Segment Open

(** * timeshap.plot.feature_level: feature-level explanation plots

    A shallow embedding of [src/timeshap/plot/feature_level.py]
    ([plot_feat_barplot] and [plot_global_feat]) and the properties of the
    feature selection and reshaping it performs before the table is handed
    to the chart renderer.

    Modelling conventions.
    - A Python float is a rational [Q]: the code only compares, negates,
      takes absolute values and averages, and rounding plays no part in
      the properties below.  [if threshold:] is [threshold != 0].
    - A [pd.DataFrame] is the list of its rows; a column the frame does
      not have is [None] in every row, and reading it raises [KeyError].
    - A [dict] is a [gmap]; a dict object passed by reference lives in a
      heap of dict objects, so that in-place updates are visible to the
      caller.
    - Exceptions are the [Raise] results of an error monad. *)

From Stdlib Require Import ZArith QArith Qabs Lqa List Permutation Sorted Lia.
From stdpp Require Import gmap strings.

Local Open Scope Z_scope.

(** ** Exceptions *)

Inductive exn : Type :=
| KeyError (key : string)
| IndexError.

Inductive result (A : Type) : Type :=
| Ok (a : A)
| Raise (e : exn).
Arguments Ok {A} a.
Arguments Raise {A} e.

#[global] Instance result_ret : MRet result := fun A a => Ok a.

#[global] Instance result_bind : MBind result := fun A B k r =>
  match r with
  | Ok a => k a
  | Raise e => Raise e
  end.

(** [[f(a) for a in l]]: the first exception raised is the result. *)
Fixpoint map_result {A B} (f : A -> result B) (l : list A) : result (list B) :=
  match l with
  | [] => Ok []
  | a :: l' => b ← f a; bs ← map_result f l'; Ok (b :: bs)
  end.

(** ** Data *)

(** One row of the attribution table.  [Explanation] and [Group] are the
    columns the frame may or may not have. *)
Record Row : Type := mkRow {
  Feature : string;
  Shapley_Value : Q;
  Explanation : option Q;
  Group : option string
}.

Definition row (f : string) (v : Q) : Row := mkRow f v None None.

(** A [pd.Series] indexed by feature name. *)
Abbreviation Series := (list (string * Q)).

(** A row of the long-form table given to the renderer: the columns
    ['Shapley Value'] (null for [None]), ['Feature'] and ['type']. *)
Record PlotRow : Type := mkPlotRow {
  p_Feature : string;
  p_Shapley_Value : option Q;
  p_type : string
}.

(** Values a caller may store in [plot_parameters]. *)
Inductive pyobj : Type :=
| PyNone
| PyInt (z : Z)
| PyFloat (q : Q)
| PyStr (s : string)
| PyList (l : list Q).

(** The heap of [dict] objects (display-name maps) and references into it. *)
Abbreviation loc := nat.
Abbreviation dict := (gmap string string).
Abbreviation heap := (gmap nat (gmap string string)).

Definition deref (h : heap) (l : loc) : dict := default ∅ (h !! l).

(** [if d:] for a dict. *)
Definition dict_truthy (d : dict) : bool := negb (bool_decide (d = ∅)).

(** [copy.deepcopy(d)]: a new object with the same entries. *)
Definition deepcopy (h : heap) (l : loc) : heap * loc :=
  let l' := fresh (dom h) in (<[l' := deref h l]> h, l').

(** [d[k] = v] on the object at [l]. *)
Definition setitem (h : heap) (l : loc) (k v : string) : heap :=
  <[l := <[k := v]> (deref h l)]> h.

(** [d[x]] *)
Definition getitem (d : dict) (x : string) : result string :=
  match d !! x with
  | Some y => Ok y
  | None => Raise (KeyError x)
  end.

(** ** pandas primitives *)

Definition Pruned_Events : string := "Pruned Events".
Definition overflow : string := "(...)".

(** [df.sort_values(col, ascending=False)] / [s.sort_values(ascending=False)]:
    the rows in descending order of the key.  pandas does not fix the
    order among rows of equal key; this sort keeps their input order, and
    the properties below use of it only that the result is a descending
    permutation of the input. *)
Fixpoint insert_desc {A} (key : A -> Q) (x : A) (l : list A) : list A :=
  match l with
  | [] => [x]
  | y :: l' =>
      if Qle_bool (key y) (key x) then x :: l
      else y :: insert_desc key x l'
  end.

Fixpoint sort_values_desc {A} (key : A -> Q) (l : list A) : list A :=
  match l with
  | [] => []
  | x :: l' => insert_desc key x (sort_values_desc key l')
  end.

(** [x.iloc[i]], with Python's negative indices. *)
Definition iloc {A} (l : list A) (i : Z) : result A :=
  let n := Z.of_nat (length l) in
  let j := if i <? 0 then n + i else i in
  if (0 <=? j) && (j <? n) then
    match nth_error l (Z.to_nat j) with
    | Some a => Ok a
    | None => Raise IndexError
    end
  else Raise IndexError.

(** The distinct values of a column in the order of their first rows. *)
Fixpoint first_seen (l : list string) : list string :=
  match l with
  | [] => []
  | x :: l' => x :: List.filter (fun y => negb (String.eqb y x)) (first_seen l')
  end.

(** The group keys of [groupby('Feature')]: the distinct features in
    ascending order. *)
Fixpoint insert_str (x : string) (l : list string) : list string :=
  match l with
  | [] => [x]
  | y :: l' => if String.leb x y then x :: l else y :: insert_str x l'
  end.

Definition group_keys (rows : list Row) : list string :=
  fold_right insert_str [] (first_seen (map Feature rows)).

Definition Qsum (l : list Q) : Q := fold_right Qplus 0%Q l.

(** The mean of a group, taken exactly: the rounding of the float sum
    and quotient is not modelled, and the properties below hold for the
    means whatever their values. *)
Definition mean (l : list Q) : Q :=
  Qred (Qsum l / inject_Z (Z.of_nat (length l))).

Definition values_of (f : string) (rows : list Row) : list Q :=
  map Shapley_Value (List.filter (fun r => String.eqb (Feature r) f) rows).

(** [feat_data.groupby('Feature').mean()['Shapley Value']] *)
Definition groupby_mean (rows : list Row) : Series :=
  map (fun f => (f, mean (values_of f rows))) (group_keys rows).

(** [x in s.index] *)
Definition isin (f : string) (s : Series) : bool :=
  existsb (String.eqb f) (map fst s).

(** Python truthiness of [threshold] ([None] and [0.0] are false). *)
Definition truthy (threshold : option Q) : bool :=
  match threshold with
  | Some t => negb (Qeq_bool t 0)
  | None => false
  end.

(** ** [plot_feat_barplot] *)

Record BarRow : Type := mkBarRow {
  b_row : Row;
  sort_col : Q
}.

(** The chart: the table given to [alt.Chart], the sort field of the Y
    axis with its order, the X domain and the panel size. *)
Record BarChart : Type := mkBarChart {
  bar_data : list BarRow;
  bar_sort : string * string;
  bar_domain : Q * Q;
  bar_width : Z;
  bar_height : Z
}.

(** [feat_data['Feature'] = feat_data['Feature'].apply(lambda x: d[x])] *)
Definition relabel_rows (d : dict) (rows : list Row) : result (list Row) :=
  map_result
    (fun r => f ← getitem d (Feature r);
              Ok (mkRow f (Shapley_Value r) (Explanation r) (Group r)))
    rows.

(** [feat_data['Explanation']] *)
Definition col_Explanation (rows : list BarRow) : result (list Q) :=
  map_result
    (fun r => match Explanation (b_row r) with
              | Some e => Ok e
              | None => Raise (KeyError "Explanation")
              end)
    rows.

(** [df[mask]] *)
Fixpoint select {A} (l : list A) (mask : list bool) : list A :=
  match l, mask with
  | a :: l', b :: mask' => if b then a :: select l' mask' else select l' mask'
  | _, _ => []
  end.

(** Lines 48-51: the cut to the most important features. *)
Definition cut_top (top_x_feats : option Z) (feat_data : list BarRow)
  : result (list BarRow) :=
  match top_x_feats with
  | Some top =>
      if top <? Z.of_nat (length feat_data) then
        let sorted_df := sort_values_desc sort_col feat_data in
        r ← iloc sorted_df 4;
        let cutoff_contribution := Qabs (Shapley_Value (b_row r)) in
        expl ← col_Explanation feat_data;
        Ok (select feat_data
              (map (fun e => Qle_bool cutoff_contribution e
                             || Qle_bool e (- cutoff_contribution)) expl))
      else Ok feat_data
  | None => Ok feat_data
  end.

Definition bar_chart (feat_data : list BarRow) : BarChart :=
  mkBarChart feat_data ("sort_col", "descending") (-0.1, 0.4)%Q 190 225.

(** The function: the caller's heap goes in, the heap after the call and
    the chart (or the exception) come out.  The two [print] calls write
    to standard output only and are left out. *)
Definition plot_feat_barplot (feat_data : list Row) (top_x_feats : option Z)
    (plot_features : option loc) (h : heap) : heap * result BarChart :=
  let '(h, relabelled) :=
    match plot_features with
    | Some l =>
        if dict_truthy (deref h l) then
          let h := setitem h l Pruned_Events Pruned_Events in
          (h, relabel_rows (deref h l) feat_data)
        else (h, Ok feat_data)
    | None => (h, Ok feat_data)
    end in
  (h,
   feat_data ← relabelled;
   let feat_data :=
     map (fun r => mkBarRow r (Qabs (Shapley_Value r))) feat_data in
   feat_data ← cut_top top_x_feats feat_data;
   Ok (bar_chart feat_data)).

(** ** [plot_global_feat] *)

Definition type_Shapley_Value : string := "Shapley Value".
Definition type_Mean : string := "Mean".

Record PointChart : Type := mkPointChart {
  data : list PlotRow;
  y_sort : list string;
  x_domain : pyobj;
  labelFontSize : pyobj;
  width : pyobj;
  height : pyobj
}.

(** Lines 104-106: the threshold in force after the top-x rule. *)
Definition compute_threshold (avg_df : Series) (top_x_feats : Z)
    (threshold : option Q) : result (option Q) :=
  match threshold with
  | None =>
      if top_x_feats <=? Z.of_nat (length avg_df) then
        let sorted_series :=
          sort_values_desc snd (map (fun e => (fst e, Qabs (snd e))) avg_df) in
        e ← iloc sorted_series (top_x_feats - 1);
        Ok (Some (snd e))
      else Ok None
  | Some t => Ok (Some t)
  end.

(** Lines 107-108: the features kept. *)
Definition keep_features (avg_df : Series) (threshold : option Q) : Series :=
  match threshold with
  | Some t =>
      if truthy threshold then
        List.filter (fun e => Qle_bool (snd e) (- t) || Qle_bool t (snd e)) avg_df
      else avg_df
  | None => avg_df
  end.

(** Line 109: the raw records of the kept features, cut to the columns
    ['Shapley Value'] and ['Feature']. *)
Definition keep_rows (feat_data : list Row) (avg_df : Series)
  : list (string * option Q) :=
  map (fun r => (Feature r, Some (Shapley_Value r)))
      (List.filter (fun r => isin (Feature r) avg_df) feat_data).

Segment Closed

• Task to carry out: In the records above, find every line with the word "after" and copy it.

• Problem solution:
(** The function: the caller's heap goes in, the heap after the call and
(** Lines 104-106: the threshold in force after the top-x rule. *)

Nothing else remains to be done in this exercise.